Exercise details ->
Could you reproduce the lines below from the one with "intros Hrun. revert m th." through the one with "- inversion Hstep"? Keep both ends and add nothing.

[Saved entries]
★ ★ ★
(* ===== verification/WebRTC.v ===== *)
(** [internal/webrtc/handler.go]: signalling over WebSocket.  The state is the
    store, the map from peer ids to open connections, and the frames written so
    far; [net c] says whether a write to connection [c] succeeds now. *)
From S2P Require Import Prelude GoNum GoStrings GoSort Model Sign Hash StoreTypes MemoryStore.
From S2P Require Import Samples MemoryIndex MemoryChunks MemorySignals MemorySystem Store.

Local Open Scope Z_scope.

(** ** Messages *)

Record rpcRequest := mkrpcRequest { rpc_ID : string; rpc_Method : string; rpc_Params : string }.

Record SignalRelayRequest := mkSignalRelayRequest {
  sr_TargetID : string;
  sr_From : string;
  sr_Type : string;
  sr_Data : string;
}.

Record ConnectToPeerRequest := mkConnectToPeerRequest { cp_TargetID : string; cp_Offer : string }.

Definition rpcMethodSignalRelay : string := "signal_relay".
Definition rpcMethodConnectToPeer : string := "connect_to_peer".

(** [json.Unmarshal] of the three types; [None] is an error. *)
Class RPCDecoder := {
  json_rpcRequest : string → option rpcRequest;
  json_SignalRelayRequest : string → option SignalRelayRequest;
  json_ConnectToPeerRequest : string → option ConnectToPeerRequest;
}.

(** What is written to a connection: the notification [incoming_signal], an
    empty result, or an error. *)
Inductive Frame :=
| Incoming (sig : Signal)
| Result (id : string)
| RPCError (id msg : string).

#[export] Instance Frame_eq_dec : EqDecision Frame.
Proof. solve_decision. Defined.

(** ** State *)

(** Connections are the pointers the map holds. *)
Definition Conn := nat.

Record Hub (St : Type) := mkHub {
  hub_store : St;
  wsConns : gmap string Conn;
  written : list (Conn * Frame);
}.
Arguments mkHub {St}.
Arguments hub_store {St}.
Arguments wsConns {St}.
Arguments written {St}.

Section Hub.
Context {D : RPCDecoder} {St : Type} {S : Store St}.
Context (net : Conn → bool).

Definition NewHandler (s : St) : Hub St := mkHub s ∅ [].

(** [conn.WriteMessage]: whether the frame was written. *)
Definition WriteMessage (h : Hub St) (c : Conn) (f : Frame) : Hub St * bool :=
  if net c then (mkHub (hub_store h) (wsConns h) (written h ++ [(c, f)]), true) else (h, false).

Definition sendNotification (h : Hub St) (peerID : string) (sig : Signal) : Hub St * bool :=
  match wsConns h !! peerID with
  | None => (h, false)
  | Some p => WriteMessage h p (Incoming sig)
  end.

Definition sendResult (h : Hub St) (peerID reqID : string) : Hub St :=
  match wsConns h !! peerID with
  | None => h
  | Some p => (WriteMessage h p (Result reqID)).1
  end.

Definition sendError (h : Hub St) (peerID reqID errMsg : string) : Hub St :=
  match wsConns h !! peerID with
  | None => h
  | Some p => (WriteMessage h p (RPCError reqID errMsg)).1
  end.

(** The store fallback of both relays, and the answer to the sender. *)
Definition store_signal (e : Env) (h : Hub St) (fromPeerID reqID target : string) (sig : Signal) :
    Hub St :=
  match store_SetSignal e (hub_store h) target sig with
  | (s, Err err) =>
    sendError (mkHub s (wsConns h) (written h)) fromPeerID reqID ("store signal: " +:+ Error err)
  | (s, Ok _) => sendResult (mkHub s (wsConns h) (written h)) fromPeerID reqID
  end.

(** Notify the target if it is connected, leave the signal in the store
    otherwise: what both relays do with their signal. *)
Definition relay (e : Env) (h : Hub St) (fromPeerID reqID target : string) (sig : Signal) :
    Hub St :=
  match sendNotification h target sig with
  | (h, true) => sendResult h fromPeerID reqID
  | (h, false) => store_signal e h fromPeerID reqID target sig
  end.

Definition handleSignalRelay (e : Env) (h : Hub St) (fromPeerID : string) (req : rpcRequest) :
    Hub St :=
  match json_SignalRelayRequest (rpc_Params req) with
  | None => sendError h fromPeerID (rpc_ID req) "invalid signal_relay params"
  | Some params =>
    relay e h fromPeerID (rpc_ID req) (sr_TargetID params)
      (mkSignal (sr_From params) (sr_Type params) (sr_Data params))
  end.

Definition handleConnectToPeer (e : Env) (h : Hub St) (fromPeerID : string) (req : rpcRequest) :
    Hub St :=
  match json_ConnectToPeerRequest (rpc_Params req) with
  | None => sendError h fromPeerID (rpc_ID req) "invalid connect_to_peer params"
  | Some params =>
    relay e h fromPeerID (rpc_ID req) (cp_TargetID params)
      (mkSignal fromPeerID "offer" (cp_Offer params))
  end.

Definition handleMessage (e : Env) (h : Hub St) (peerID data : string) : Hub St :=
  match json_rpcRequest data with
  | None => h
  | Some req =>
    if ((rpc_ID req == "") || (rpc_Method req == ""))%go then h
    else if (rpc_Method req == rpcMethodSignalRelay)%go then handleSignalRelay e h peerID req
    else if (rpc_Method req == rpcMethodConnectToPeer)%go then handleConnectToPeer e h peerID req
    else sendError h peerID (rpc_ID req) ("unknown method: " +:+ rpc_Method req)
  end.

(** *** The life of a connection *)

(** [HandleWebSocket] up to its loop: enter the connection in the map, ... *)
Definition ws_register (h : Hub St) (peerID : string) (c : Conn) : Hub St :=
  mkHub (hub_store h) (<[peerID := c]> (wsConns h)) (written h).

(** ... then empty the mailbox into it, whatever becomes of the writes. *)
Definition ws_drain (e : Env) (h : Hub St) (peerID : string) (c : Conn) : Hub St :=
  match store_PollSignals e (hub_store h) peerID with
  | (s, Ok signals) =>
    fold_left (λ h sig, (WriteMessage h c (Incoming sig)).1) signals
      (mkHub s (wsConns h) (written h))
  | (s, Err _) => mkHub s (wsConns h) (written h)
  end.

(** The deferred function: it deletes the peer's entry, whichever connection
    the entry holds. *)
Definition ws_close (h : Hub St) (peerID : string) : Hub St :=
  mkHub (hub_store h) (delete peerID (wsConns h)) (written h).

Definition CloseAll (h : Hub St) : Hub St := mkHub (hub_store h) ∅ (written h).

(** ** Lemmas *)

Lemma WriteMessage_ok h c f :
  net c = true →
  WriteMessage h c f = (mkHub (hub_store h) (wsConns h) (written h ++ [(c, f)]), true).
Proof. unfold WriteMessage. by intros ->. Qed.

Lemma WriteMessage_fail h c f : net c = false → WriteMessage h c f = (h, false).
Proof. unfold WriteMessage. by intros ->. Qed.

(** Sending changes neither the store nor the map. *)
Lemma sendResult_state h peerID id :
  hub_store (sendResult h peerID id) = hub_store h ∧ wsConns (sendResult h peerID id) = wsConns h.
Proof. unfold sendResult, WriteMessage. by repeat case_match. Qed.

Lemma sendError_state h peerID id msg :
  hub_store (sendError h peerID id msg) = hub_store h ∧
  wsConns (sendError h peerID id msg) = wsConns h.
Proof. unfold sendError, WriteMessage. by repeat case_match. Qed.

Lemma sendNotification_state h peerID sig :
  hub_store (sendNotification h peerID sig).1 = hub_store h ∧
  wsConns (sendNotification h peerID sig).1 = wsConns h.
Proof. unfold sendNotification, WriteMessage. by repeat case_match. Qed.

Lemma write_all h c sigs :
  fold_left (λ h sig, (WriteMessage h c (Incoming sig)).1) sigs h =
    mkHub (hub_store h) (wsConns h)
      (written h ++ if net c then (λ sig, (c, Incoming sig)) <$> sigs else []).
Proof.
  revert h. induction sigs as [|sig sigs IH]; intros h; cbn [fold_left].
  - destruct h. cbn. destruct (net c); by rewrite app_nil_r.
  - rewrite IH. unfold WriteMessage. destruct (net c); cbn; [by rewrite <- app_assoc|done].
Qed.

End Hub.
★ ★ ★
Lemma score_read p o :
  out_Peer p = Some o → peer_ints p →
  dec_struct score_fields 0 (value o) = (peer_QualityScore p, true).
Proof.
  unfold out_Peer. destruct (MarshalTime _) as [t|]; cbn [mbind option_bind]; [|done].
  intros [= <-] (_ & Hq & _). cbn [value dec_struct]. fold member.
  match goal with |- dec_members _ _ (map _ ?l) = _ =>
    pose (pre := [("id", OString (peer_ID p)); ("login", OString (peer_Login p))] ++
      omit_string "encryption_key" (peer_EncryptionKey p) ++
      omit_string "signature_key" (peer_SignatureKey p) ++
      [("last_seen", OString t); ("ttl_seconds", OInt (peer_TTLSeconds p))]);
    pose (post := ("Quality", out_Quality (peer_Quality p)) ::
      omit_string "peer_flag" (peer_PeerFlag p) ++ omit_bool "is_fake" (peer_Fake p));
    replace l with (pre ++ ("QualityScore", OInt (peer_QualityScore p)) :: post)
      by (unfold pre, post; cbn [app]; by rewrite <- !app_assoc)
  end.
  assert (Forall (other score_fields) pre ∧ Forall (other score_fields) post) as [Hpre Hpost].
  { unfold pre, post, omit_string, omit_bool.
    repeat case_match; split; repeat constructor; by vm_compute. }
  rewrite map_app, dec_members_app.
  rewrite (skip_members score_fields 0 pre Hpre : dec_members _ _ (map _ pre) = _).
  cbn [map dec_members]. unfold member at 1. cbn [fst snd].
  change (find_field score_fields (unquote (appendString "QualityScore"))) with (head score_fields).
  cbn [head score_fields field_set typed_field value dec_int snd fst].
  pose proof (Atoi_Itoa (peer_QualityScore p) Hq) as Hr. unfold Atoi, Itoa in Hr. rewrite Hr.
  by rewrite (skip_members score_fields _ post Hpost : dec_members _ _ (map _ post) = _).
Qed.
★ ★ ★
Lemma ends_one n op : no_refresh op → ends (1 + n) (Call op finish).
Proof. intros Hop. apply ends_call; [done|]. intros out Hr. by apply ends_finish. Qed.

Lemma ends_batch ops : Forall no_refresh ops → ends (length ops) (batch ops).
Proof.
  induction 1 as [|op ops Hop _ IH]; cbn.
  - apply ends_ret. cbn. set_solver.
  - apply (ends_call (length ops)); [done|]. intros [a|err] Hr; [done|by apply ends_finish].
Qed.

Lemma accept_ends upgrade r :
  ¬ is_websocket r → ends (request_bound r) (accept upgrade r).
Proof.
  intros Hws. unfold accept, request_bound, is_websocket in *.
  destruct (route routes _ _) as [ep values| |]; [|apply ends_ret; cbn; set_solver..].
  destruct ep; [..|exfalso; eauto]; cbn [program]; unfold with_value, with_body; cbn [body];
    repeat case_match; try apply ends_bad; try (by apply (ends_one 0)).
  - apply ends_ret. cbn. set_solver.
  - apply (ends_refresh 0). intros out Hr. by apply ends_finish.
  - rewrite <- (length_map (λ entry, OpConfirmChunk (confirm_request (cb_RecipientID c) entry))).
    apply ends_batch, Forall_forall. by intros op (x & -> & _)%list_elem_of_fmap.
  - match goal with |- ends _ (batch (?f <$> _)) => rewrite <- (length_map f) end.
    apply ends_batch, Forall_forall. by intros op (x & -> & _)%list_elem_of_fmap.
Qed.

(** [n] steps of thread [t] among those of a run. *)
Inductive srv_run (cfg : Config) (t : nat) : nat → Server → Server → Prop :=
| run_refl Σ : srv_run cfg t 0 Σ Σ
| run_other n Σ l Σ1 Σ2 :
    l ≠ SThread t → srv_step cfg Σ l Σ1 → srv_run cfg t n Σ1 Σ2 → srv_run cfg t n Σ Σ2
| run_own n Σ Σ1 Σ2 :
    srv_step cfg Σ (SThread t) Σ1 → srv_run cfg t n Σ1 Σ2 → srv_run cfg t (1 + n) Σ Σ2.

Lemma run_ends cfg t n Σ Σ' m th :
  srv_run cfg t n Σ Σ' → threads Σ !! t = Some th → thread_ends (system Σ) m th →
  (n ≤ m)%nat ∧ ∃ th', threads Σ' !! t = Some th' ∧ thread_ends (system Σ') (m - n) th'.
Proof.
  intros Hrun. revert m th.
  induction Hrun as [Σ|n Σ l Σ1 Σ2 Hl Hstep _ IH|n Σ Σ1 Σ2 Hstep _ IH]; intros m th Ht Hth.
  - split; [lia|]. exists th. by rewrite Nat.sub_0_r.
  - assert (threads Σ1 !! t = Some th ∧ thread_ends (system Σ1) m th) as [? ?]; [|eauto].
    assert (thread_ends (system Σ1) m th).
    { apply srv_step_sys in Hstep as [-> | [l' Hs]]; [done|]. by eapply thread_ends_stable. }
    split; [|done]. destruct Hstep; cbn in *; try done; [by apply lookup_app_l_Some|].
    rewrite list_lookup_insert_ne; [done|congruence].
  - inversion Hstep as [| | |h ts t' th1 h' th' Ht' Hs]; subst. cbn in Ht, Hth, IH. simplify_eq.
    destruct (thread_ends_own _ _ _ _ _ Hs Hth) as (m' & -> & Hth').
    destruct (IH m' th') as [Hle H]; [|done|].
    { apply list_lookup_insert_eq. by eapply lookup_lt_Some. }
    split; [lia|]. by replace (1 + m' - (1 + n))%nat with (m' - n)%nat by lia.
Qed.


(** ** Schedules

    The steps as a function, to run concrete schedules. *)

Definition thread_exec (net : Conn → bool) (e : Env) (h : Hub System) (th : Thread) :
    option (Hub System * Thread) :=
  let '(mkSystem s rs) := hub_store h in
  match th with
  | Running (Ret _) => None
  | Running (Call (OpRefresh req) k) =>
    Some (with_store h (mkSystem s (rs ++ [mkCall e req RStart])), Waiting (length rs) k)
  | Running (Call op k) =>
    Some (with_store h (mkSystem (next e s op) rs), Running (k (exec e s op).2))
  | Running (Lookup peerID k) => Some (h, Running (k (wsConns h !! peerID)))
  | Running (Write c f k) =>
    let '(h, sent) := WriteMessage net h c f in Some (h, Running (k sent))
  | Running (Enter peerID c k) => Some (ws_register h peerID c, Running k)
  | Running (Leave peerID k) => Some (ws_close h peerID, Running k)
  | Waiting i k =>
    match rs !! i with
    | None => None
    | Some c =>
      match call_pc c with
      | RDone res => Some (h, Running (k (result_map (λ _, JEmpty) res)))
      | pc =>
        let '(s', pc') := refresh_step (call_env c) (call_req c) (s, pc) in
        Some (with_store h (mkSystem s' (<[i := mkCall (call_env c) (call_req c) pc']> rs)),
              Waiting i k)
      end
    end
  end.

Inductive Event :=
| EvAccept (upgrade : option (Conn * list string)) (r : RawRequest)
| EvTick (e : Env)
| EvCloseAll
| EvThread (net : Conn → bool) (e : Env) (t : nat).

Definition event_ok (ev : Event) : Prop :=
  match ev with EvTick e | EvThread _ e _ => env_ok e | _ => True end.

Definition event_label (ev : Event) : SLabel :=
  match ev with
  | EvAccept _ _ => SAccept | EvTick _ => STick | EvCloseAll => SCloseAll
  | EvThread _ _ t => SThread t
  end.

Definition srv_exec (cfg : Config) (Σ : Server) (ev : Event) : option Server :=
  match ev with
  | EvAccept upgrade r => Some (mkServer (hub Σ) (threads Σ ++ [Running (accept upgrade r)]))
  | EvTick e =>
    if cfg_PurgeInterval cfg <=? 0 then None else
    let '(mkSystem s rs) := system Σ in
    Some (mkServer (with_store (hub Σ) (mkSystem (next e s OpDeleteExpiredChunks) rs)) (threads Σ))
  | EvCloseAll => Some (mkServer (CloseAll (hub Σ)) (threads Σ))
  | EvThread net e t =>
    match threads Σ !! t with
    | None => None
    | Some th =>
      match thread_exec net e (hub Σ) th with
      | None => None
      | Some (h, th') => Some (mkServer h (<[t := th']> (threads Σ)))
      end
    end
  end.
★ ★ ★
Answer below ->
  intros Hrun. revert m th.
  induction Hrun as [Σ|n Σ l Σ1 Σ2 Hl Hstep _ IH|n Σ Σ1 Σ2 Hstep _ IH]; intros m th Ht Hth.
  - split; [lia|]. exists th. by rewrite Nat.sub_0_r.
  - assert (threads Σ1 !! t = Some th ∧ thread_ends (system Σ1) m th) as [? ?]; [|eauto].
    assert (thread_ends (system Σ1) m th).
    { apply srv_step_sys in Hstep as [-> | [l' Hs]]; [done|]. by eapply thread_ends_stable. }
    split; [|done]. destruct Hstep; cbn in *; try done; [by apply lookup_app_l_Some|].
    rewrite list_lookup_insert_ne; [done|congruence].
  - inversion Hstep as [| | |h ts t' th1 h' th' Ht' Hs]; subst. cbn in Ht, Hth, IH. simplify_eq.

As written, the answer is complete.